For better or worse, your significant other’s health habits strongly influence your own. Got a spouse who thinks that walking to the kitchen is exercise, and you’re less likely to stay fit yourself. And there’s research to back this up.

Important new finding: In a study of 3,722 adults, nearly 70% of men took up physical activity if their wives did, while only one-quarter of men became active without their spouses as inspiration. Women are similarly affected by their husbands but to a lesser extent.

If you’re single: Having a supportive friend who exercises may give you the incentive to get moving yourself.   

MOTIVATION AND MORE

Why does it help to have an active partner? For starters, it is a great form of motivation.

Seeing your partner exercise reminds you to work out. An active partner also lends social support, acting as your cheerleader and sharing strategies for coping with setbacks such as sore muscles or trepidation when trying a new activity. Your partner can provide accountability, too­­—you are less likely to skip a workout if someone is planning on joining you.

An added perk: Because exercise has been repeatedly linked with better heart health and lower rates of cancer, diabetes and depression, this means that the two of you will increase your odds of having more higher-quality years together.

Working out as a team (for example, going on long walks or jogs together) allows you to talk and reconnect. Bonus: These opportunities contribute to a satisfying and committed relationship, which will help ensure that your partnership will stay strong.

Attempting shared goals, such as completing a 5K walk or run, gives you the chance to grow and celebrate as a duo. If the exercise is something novel—this could be snowshoeing, tandem bicycling or hiking a beautiful new route—you may get an extra benefit. Couples report feeling happier with their relationships and more in love with their partners after completing an exciting physical activity together…perhaps because you associate your partner with fun and adventure.

HOW TO BE THE CATALYST

If you’re the more active one in your marriage—or simply the one taking the lead in making exercise a priority—your first step is to light a fire under your more sedentary partner. Caution: Nagging him/her to join you can backfire—especially if your partner’s weight is a touchy subject or if he finds exercise to be intimidating or stressful.

Helpful: Think of some activities your partner might enjoy. Then start with a low-key conversation, explaining that you’re planning to try some new activities that are fun and healthy. Explain that you’d be happy for your partner to join you but that you understand if he isn’t interested or wants to exercise alone. You might also offer support by, say, taking over some household chores to give your partner time to exercise.

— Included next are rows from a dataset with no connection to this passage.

(** C5: nothing unauthenticated gets through: in a network with 802.1X
    authentication and CCMP, whose authenticated stations have a CCMP key, a frame that
    is no fragment and that the hardware has not decrypted passes validation, decryption
    and the port only if it is a key handshake frame, or if its transmitter is a known
    and authenticated station and the body handed on is the deciphered body of a
    frame with a valid tag under the key of that station, or under the installed group
    key the frame names if it is addressed to a group. *)
Theorem rx_data_authentic s enc0 old c mem len x mem' s' c' reqs :
  (∀ n, kmalloc n = true) → bytes mem → (16 ≤ length mem)%nat →
  ad.(fw_state) .& WIFI_MP_STATE = 0 → ad.(dot11AuthAlgrthm) = dot11AuthAlgrthm_8021X →
  ad.(dot11PrivacyAlgrthm) ≠ NO_PRIVACY → ad.(dot118021XGrpPrivacy) = SecFrames.AES →
  (∀ i sta, stas !! i = Some sta → sta.(ieee8021x_blocked) = false → sta.(dot118021XPrivacy) = SecFrames.AES) →
  recv_single s enc0 old c mem len false = Ret (Some (x, mem'), s', c', reqs) →
  ether_type_at x mem' = ETH_P_PAE ∨
  ∃ i sta key, rtw_get_stainfo x.(v_addr).(r_ta) = Some i ∧ stas !! i = Some sta ∧ sta.(ieee8021x_blocked) = false ∧
    (if IS_MCAST x.(v_addr).(r_ra) then
       binstallGrpkey (sec s) ≠ 0 ∧ dot118021XGrpKey (sec s) !! dot118021XGrpKeyid (sec s) = Some key ∧
       dot118021XGrpKeyid (sec s) = Z.to_nat ((mem.[x.(v_hdrlen) + 3] >> 6) .& 3)
     else key = sta.(sta_UncstKey)) ∧
    ccmp_authentic kmalloc amsdu_mode key 16 x.(v_hdrlen) len mem mem'.
Proof.
  intros Hmal Hb Hl Hmp Hauth Hpriv Hgrp Hkeys. unfold recv_single.
  destruct (validate_recv_frame _ _ _ _ _ _ _ _ _ _) as [[[[v o] c0] r]| |] eqn:Ev; [|done..]. cbn [cbind].
  destruct v, o as [y|]; try done. destruct (validate_accepted _ _ _ _ _ _ _ Ev) as [sta Hy].
  set (rx := RxFrame (frame_of y mem len) false).
  destruct (decryptor _ _ _ _ _ _ _ rx) as [[s1 [rx'|]]| |] eqn:Ed; [|done..]. cbn [cbind].
  destruct (portctrl _ _ _ _ _) as [[]| |] eqn:Ep; [|done..]. cbn [cbind]. intros [= <- <- <- <- <-].
  destruct (acc_hdr _ _ _ _ Hy) as (old' & r' & Eh). pose proof (validate_hdr_station _ _ _ _ _ _ _ Hmp Eh) as Hta.
  pose proof (acc_sta _ _ _ _ Hy) as Hs. unfold portctrl in Ep. rewrite Hauth, bool_decide_true, Hta, Hs in Ep by done.
  destruct (ieee8021x_blocked sta) eqn:Hblk.
  { left. unfold ether_type_at. unfold mem_read in Ep. destruct (_ <=? _)%nat; [|done]. cbn [cbind] in Ep. injection Ep as Ep. by apply Z.eqb_eq. }
  pose proof (acc_enc _ _ _ _ Hy) as He. destruct (privacy (v_hdr y)) eqn:Hp; cycle 1.
  { left. destruct (accepted_protected _ _ _ _ Hpriv Hy) as [?|(_ & _ & _ & Het)]; [congruence|].
    by rewrite (decryptor_plain _ _ (frame_of y mem len) _ _ He Ed). }
  assert (v_encrypt y = SecFrames.AES) as Hae.
  { rewrite He. unfold GET_ENCRY_ALGO. rewrite Hauth, Hgrp, (Hkeys _ _ Hs Hblk). by destruct (IS_MCAST _). }
  right. destruct (decryptor_authentic kmalloc amsdu_mode Hmal ieee80211w concurrent s _ rx s1 rx' (or_introl Hae) eq_refl Hb Hl Ed)
    as (st & key & Hst & _ & Hk & Ha).
  unfold sta_keys_of in Hst. rewrite Hta in Hst. cbn in Hst. rewrite Hs in Hst. injection Hst as <-.
  exists (v_psta y), sta, key. split_and!; [done..| |].
  - change (rx_ra (rf rx)) with (r_ra (v_addr y)) in Hk. destruct (IS_MCAST _); [|done].
    destruct Hk as (H1 & H2 & H3 & H4). rewrite H2. done.
  - change (rx_encrypt (rf rx)) with (v_encrypt y) in Ha. rewrite Hae in Ha. exact Ha.
Qed.
End path.

(** ** Examples *)
(** A station receives from its access point; see XmitAttrib for the adapter and
    the station table. *)
Definition rx_stas : list sta_tx := demo_stas.
Definition rx_adapter : tx_adapter := demo_adapter.
Definition rx_get : list Z → option nat := StaTable.rtw_get_stainfo demo_table.
Definition rx_counters0 : rx_counters := {| sta_rx := replicate NUM_STA rx_init; grp_iv := replicate 4 (replicate 8 0) |}.
Definition rx_addrs0 : rx_addrs := Build_rx_addrs no_addr no_addr no_addr no_addr no_addr.
Definition rx_header (fc1 : Z) (sc : Z) : list Z :=
  [0x88; fc1; 0; 0] ++ sta_addr ++ ap_addr ++ far_addr ++ [sc; 0] ++ [0; 0].
Definition rx_body : list Z := [0xaa; 0xaa; 3; 0; 0; 0; 0x86; 0xdd; 1; 2; 3].
Definition rx_sealed : list Z :=
  match rtw_ccmp_encrypt (λ _, true) 0 demo_key 16 26 (rx_header 0x42 0x10 ++ AES_IV 8 0 ++ rx_body ++ replicate 8 0) 11 with
  | Ret m => m | _ => []
  end.
Definition rx_sec : sec_state := SecFrames.demo_sec.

What works well: Suggest enjoyable activities that don’t seem like exercise but will improve fitness—for example, ballroom dancing, kayaking, a walk in the woods, golf or tai chi. You might also find local clubs focused on these activities.

Note: You need not exercise together in order to experience the benefits above—such as supporting one another and sharing advice on workout challenges. In fact, exercising independently is helpful when one partner prefers the meditative aspects of yoga, for example, while the other enjoys the competitiveness of basketball.

Ask your partner how you can help—maybe he would like some suggestions on finding a class or sport to try…perhaps she’s anxious about shopping for the right workout gear or embarrassed about being in a gym setting.

Offer reassurance, then step back and see what happens. Resist the urge to pressure your partner…stay active yourself…and be supportive. Instead of saying, “You should work out more,” try, “My hike is getting kind of stale—would you come with me and keep me company?”

MAKING IT WORK

Exercise within a marriage is not a competition. Just because your partner has been running for years, it doesn’t mean that you need to attempt an hour-long run on your first day—or even that you need to run at all. If one of you is much stronger than the other and you have decided to try exercising as a team, pick activities that allow you to tailor your workout according to your own fitness level. Good choices: Spin class, where you control the resistance on your bike…hiking (one person could wear a weighted vest)…a beginner-to-intermediate yoga class…or an indoor rock-climbing wall.

Also helpful: Use exercise as an opportunity for a date night—research shows this can strengthen a relationship. To ensure follow-through, put it on your calendar and go out for a healthy bite afterward.

TRY, TRY AGAIN…

If you and your partner are fighting as a result of your repeated efforts to motivate him to exercise, back off for a few months and restrategize. But don’t give up—suggest a new activity, offer encouragement and keep up your own exercise habit. When it comes down to it, you want your partner—and your marriage—to be healthy.